THE DATA: Begin

Record page_taken p L p' L' (lo hi : Z) : Prop := {
  pt_bytes y : lo <= y < hi -> (page_avail p L y \/ ~ mapped (pg_kern p) y) /\ mapped (pg_kern p') y /\ ~ page_avail p' L' y;
  pt_avail y : page_avail p' L' y -> page_avail p L y \/ ~ mapped (pg_kern p) y /\ mapped (pg_kern p') y;
  pt_mapped y : mapped (pg_kern p) y -> mapped (pg_kern p') y;
}.

(** The node [i] after a step, written back. *)
Definition write_back p (i : nat) (node : NodeArena) n : PageAllocator K :=
  mkPageAllocator (mkInnerTable (Some (<[i := mkNodeArena (nm_state n) (na_node_id node)]> (nodes p))) (it_node_count (pg_inner p)))
    (nm_mem n) (nm_kern n).

Definition node_mem p (node : NodeArena) : NodeMem K := mkNodeMem (na_state node) (pg_mem p) (pg_kern p).

Lemma page_node_inv p L i node :
  page_inv p L -> nodes p !! i = Some node -> node_inv (node_mem p node) (L i) (listed p L).
Proof.
  intros Hi Hn. constructor; [by eapply pi_node|apply Hi|]. intros a Ha. exists i. split; [by eapply lookup_lt_Some|done].
Qed.

Lemma page_step p L i node lo hi n' :
  page_inv p L -> nodes p !! i = Some node -> hands_out (node_mem p node) (L i) (listed p L) lo hi n' ->
  exists L', page_inv (write_back p i node n') L' /\ page_taken p L (write_back p i node n') L' lo hi.
Proof.
  intros Hi Hn (l' & Hi' & Ht & Hl' & Hfr). pose proof (lookup_lt_Some _ _ _ Hn) as Hlt.
  set (L' := fun j => if decide (j = i) then l' else L j). set (p' := write_back p i node n').
  assert (Hnodes : nodes p' = <[i := mkNodeArena (nm_state n') (na_node_id node)]> (nodes p)) by done.
  assert (Hlen : length (nodes p') = length (nodes p)) by (rewrite Hnodes; apply length_insert).
  assert (HPm : forall c, listed p L c -> mapped (pg_kern p) c).
  { intros c Hc. destruct (as_ok _ _ _ (pi_arenas _ _ Hi) c Hc) as (b & e & cur & _ & Ho). apply (ao_mapped _ _ _ _ _ Ho).
    pose proof (ao_order _ _ _ _ _ Ho). pose proof (ao_base _ _ _ _ _ Ho). lia. }
  assert (Hne : forall j c, j <> i -> (j < length (nodes p))%nat -> c ∈ L j -> c ∉ L i /\ c ∉ l').
  { intros j c Hji Hj Hc. assert (Hci : c ∉ L i) by (intros Hci; by apply Hji, (pi_uniq _ _ Hi j i c)). split; [done|].
    intros Hcl. apply Hl' in Hcl as [Hcl|Hcl]; [done|]. apply Hcl, HPm. by exists j. }
  assert (HP : forall c, relist (listed p L) (L i) l' c <-> listed p' L' c).
  { intros c. unfold relist, listed, L'. rewrite Hlen. split.
    - intros [[(j & Hj & Hc) Hni]|Hc]; [exists j|exists i]; (split; [done|]); case_decide; congruence.
    - intros (j & Hj & Hc). case_decide as Hd; [by right|left]. split; [by exists j|]. by eapply Hne. }
  exists L'. split.
  - destruct (pi_table _ _ Hi) as (T1 & T2 & T3). constructor.
    + rewrite Hlen. split; [by rewrite Hnodes|]. split; [done|]. rewrite Hnodes. intros He. apply T3, length_zero_iff_nil. by rewrite <- Hlen, Hnodes, He.
    + intros j nd Hj. rewrite Hnodes in Hj. unfold L'. destruct (decide (j = i)) as [->|Hji].
      * rewrite list_lookup_insert_eq in Hj by done. injection Hj as <-. apply Hi'.
      * rewrite list_lookup_insert_ne in Hj by done. destruct (pi_node _ _ Hi j nd Hj) as [N1 N2 N3 N4]. constructor; try done.
        eapply seg_ext; [|exact N1]. intros c Hc. apply lookup_lt_Some in Hj. apply Hfr; [by eapply Hne|]. apply HPm. by exists j.
    + rewrite Hlen. intros j1 j2 c H1 H2. unfold L'. intros Hc1 Hc2. destruct (decide (j1 = i)) as [->|], (decide (j2 = i)) as [->|]; try done.
      * by destruct (Hne j2 c).
      * by destruct (Hne j1 c).
      * by apply (pi_uniq _ _ Hi j1 j2 c).
    + eapply arenas_sub; [|exact (ni_arenas _ _ _ Hi')]. intros c. apply HP.
  - destruct Ht as [T1 T2 T3]. constructor; [|intros y Hy|done].
    + intros y Hy. destruct (T1 y Hy) as (Hor & Hm & Hna). split; [done|]. split; [done|]. intros Hc. apply Hna. eapply avail_iff; [|exact Hc].
      intros c. by rewrite HP.
    + apply T2. eapply avail_iff; [|exact Hy]. intros c. by rewrite HP.
Qed.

THE DATA: End

*TASK GOAL:* Beginning with the line holding "exists L', page_inv" and ending with the line holding "intros Hcl. apply", write out the stretch of material above exactly; add no further lines.

*COMPLETED EXERCISE:*
  exists L', page_inv (write_back p i node n') L' /\ page_taken p L (write_back p i node n') L' lo hi.
Proof.
  intros Hi Hn (l' & Hi' & Ht & Hl' & Hfr). pose proof (lookup_lt_Some _ _ _ Hn) as Hlt.
  set (L' := fun j => if decide (j = i) then l' else L j). set (p' := write_back p i node n').
  assert (Hnodes : nodes p' = <[i := mkNodeArena (nm_state n') (na_node_id node)]> (nodes p)) by done.
  assert (Hlen : length (nodes p') = length (nodes p)) by (rewrite Hnodes; apply length_insert).
  assert (HPm : forall c, listed p L c -> mapped (pg_kern p) c).
  { intros c Hc. destruct (as_ok _ _ _ (pi_arenas _ _ Hi) c Hc) as (b & e & cur & _ & Ho). apply (ao_mapped _ _ _ _ _ Ho).
    pose proof (ao_order _ _ _ _ _ Ho). pose proof (ao_base _ _ _ _ _ Ho). lia. }
  assert (Hne : forall j c, j <> i -> (j < length (nodes p))%nat -> c ∈ L j -> c ∉ L i /\ c ∉ l').
  { intros j c Hji Hj Hc. assert (Hci : c ∉ L i) by (intros Hci; by apply Hji, (pi_uniq _ _ Hi j i c)). split; [done|].
    intros Hcl. apply Hl' in Hcl as [Hcl|Hcl]; [done|]. apply Hcl, HPm. by exists j. }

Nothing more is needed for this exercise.